[Start of section]

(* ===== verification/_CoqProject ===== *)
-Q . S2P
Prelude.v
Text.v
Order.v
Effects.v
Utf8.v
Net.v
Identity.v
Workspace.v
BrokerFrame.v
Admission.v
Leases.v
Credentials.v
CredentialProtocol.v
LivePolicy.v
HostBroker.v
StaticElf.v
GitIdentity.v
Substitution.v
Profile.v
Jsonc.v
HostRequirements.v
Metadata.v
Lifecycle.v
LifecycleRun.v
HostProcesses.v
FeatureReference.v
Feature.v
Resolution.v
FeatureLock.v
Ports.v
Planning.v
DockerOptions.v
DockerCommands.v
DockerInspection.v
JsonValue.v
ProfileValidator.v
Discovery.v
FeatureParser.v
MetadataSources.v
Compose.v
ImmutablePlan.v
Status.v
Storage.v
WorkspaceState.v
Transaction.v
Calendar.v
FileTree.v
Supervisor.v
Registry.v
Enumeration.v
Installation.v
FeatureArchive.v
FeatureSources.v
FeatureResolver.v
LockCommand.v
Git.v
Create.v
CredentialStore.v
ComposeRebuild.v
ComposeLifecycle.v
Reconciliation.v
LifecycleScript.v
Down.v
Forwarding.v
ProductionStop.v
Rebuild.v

[End of section]
[Start of section]

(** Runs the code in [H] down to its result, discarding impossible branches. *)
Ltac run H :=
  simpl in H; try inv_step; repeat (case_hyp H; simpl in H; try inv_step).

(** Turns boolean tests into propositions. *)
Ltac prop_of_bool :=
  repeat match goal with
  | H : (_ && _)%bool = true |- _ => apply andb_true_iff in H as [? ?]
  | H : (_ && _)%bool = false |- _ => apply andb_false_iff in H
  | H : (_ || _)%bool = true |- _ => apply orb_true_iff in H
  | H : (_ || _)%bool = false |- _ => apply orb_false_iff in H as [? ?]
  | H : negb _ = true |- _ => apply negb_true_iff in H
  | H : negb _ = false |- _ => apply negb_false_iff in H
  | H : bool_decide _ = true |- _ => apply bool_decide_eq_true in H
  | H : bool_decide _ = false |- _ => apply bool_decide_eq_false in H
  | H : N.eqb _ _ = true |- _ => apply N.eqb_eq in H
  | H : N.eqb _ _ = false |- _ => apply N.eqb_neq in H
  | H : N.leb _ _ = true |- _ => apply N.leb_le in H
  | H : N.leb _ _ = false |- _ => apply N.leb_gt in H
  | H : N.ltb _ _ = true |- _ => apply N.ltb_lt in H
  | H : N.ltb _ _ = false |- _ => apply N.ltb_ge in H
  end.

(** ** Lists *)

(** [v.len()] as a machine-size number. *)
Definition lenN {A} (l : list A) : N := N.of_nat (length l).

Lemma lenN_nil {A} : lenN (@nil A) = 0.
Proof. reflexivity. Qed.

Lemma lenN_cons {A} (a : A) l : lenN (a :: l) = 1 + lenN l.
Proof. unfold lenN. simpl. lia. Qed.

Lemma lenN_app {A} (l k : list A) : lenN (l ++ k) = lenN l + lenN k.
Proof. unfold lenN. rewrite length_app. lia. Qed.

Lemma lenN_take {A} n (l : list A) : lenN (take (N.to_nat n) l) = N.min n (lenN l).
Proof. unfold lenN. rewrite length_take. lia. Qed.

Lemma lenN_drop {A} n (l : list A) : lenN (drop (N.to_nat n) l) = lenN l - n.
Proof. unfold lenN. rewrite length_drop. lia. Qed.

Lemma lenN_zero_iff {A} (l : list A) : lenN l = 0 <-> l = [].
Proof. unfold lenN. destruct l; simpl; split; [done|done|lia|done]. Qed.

[End of section]
[Start of section]

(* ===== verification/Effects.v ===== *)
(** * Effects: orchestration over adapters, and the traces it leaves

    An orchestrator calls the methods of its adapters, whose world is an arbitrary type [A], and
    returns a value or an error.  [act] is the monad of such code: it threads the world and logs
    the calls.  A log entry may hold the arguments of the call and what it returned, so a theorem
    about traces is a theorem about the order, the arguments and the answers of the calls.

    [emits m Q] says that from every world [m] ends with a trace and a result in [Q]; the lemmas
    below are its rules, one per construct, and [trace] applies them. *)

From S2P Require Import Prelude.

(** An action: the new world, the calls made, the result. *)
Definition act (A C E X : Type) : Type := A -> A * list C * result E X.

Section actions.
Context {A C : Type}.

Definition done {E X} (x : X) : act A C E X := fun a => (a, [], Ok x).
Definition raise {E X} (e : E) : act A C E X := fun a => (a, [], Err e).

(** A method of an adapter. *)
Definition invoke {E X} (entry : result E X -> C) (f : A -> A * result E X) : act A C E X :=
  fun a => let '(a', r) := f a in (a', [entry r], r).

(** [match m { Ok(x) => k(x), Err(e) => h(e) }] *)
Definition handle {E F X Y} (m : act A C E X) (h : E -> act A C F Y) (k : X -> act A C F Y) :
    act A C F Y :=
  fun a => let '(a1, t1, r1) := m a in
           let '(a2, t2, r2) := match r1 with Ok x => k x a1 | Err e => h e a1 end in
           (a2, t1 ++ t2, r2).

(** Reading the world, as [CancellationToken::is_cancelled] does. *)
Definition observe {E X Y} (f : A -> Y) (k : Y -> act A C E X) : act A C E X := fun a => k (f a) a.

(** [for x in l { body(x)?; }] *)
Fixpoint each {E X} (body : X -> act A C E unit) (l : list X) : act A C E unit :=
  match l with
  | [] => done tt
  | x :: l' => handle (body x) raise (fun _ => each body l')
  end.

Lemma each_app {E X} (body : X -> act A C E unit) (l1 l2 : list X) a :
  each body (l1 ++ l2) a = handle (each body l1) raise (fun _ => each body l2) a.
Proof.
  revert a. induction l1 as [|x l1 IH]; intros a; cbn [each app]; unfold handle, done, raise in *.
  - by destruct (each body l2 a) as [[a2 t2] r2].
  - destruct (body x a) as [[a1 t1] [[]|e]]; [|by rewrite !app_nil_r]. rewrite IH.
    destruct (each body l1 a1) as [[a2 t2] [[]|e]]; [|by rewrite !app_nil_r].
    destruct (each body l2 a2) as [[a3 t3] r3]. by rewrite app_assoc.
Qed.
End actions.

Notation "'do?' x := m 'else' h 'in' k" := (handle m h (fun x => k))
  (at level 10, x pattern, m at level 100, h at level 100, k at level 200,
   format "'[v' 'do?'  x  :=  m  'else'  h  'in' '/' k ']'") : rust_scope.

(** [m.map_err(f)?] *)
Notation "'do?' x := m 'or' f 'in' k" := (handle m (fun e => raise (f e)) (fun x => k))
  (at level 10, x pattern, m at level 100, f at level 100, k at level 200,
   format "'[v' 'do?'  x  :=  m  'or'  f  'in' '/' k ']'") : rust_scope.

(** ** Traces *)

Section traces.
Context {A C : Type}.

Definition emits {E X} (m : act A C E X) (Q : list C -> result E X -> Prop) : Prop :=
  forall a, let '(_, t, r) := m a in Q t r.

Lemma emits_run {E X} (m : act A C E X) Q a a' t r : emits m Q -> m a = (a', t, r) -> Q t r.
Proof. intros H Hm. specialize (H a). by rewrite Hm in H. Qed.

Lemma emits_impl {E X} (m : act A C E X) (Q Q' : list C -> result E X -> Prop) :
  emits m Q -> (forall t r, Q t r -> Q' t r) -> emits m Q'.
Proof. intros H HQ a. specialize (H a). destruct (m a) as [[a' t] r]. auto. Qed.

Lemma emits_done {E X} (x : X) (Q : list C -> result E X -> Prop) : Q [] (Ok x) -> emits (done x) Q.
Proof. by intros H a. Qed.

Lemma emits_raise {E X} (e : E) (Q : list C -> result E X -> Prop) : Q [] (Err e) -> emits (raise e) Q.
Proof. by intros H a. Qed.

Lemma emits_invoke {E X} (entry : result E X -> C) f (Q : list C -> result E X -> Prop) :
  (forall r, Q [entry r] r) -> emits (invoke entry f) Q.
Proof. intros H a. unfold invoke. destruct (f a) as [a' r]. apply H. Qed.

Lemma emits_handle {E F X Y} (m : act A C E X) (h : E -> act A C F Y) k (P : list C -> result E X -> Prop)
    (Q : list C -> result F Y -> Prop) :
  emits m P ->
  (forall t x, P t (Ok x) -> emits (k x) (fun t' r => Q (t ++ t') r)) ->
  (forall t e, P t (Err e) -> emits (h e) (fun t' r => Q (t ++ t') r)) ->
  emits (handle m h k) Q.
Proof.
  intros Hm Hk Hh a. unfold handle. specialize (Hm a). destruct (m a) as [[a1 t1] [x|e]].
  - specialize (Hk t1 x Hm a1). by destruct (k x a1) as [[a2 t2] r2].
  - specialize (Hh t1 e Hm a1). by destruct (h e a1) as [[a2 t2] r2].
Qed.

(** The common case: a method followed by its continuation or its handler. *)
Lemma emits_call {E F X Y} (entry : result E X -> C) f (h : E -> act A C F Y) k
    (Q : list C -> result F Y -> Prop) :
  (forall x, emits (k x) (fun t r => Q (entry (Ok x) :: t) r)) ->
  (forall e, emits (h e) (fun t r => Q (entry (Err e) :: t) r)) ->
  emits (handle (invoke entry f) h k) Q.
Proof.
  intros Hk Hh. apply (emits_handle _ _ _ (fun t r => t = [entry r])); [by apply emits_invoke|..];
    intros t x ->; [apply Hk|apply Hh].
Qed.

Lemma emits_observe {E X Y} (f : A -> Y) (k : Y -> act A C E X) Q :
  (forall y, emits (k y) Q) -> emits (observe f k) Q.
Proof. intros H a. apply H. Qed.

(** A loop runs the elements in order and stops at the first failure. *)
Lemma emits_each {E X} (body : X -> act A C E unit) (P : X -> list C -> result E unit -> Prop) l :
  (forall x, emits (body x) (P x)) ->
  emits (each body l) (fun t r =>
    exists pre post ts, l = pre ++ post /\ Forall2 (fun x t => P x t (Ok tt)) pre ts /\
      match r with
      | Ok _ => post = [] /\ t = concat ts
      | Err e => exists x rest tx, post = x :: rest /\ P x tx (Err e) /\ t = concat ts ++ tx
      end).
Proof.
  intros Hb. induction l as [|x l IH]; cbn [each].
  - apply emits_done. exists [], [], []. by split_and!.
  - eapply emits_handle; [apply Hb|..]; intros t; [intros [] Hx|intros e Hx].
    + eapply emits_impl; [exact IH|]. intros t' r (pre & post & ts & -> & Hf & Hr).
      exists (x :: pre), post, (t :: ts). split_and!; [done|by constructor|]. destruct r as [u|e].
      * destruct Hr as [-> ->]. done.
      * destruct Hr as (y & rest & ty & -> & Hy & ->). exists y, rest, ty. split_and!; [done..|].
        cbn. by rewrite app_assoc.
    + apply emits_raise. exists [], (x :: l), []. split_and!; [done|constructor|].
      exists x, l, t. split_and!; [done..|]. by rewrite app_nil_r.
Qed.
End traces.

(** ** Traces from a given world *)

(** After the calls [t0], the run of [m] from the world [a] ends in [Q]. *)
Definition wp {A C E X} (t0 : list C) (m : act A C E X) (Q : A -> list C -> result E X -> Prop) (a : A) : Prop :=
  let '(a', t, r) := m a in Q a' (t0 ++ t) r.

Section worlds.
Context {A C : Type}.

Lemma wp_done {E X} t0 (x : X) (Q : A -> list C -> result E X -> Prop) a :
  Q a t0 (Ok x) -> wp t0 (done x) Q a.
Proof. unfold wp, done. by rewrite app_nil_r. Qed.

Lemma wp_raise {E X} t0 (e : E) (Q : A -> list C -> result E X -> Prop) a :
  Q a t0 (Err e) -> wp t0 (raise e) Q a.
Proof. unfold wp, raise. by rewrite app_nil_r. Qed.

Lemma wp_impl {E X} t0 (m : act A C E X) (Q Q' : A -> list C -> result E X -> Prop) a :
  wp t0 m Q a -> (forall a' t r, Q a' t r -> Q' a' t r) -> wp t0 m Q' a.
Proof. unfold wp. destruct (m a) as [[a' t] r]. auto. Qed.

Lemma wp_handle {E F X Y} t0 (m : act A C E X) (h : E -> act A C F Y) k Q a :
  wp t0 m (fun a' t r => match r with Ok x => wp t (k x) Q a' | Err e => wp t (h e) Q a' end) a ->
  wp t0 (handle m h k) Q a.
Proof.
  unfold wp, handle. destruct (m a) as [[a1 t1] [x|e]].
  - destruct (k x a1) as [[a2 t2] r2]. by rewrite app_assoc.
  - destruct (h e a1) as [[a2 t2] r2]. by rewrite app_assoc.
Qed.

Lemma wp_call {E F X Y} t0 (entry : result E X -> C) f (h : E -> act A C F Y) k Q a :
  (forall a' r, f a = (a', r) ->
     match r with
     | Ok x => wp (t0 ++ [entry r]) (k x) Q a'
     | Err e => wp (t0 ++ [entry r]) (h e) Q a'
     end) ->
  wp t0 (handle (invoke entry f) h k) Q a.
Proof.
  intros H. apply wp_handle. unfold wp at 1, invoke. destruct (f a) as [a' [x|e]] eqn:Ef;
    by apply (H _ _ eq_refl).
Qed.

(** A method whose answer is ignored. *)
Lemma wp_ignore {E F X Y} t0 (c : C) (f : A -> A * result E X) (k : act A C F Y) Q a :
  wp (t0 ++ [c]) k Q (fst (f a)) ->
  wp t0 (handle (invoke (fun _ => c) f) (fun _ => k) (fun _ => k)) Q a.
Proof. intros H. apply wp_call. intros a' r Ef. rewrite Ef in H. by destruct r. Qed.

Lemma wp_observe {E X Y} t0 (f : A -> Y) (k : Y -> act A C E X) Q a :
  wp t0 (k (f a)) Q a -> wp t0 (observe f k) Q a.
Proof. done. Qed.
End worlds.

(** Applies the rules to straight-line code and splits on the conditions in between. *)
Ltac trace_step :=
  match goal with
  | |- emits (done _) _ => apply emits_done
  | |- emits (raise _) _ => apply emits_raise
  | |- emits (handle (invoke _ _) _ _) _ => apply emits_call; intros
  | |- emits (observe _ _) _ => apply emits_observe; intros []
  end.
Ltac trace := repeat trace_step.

[End of section]

→ WHAT IS NEEDED
Starting at the line that contains "(** A loop runs" and stopping after the line that contains "(** After the", write out every line exactly as it appears above, and no other line.

→ WRITTEN ANSWER
(** A loop runs the elements in order and stops at the first failure. *)
Lemma emits_each {E X} (body : X -> act A C E unit) (P : X -> list C -> result E unit -> Prop) l :
  (forall x, emits (body x) (P x)) ->
  emits (each body l) (fun t r =>
    exists pre post ts, l = pre ++ post /\ Forall2 (fun x t => P x t (Ok tt)) pre ts /\
      match r with
      | Ok _ => post = [] /\ t = concat ts
      | Err e => exists x rest tx, post = x :: rest /\ P x tx (Err e) /\ t = concat ts ++ tx
      end).
Proof.
  intros Hb. induction l as [|x l IH]; cbn [each].
  - apply emits_done. exists [], [], []. by split_and!.
  - eapply emits_handle; [apply Hb|..]; intros t; [intros [] Hx|intros e Hx].
    + eapply emits_impl; [exact IH|]. intros t' r (pre & post & ts & -> & Hf & Hr).
      exists (x :: pre), post, (t :: ts). split_and!; [done|by constructor|]. destruct r as [u|e].
      * destruct Hr as [-> ->]. done.
      * destruct Hr as (y & rest & ty & -> & Hy & ->). exists y, rest, ty. split_and!; [done..|].
        cbn. by rewrite app_assoc.
    + apply emits_raise. exists [], (x :: l), []. split_and!; [done|constructor|].
      exists x, l, t. split_and!; [done..|]. by rewrite app_nil_r.
Qed.
End traces.

(** ** Traces from a given world *)

(** After the calls [t0], the run of [m] from the world [a] ends in [Q]. *)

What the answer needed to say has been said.